The All Blacks gave a quick sidestep yesterday to an assertion in their press back home that Scotland were "the cavemen" of international rugby.
Writing in The New Zealand Herald, columnist Chris Rattue questioned why the Scots were still granted Tests against the world champions given their "joke" record against them. "They play a turgid, ineffective game that belongs in a cave because their players have few skills," he added.
Scotland, who provide the opposition at Murrayfield on Sunday in the first match of the All Blacks' European tour, have never beaten New Zealand and have lost by an average of 30 points in their last 12 encounters.

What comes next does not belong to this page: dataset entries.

Lemma network_of_row_tidy (row : list str) : tidy (network_of_row row).
Proof.
  unfold tidy, network_of_row. simpl.
  destruct (or_hidden_tidy (field row 13)) as [H1 H2].
  repeat split; trivial; apply strip_is_trimmed.
Qed.

(** X4: in every snapshot, whatever the file, no field of a record has
    surrounding white space and no record has an empty name. *)
Theorem read_rows_records_tidy :
  forall (f : csv_rows) (seen : bool),
    Forall tidy (fst (read_rows f seen [])).
Proof.
  intros f seen. rewrite read_rows_accepted. simpl.
  apply Forall_forall. intros r Hr. apply in_map_iff in Hr.
  destruct Hr as (row & <- & _). apply network_of_row_tidy.
Qed.

End RowLoop.

(* ================================================================== *)
(** * More on the parser and the capture process *)
(* ================================================================== *)

Section Capture.
Context {Host : Type} {os : OS Host}.

Implicit Types (st : state Host) (iface p : str).

(** X5: the parser never changes the variables of the program; of the file
    system it asks at most whether the path exists and then opens that same
    path, and it opens it only after the file system said the path
    exists. *)
Theorem parse_touches_only_the_file :
  forall (path : option str) st,
    exists h evs,
      snd (parse_airodump_csv path st)
      = logged st h (EvCall Fn_parse_airodump_csv :: evs)
      /\ ((evs = [] /\ h = host st)
          \/ exists p,
              path = Some p
              /\ ((evs = [EvExists p]
                   /\ fst (os_path_exists p (host st)) = false)
                  \/ (evs = [EvExists p; EvOpen p]
                      /\ fst (os_path_exists p (host st)) = true))).
Proof.
  intros path st. destruct path as [p|].
  2:{ exists (host st), []. rewrite parse_no_path. split; [reflexivity|].
      now left. }
  destruct (truthy p) eqn:Hp.
  2:{ destruct p; [|discriminate]. exists (host st), [].
      rewrite parse_empty_path. split; [reflexivity|]. now left. }
  destruct (os_path_exists p (host st)) as [ex h1] eqn:Hex.
  destruct ex.
  - destruct (os_open_csv p h1) as [[reader|e] h2] eqn:Hop.
    + exists h2, [EvExists p; EvOpen p].
      rewrite (parse_reads _ _ _ _ _ Hp Hex Hop). split; [reflexivity|].
      right. exists p. split; [reflexivity|]. right. now rewrite Hex.
    + exists h2, [EvExists p; EvOpen p].
      rewrite (parse_open_fails _ _ _ _ _ Hp Hex Hop). split; [reflexivity|].
      right. exists p. split; [reflexivity|]. right. now rewrite Hex.
  - exists h1, [EvExists p]. rewrite (parse_absent _ _ _ Hp Hex).
    split; [reflexivity|]. right. exists p. split; [reflexivity|].
    left. now rewrite Hex.
Qed.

Asked to comment on the caveman jibe, Ian Foster, the All Blacks' backs coach, insisted: "We have massive respect for Scottish rugby. It's got a great history. Scotland are a very capable team. We're aware of that."
Foster said that any danger of the World Cup holders being complacent had been checked by the 18-18 draw against Australia in Brisbane two weeks ago that ended their winning run of 16 matches. "It certainly felt like a defeat," he said. "We've done a lot of soul-searching. We'll learn from it."
Scotland head coach Andy Robinson has picked locks Richie Gray and Jim Hamilton in his starting XV, both having returned to training following injury. "Richie will have a fitness test but we're confident he'll come through it," Robinson said. "I'm not going to put anybody out there who can't be 100 per cent in terms of their physicality and attitude."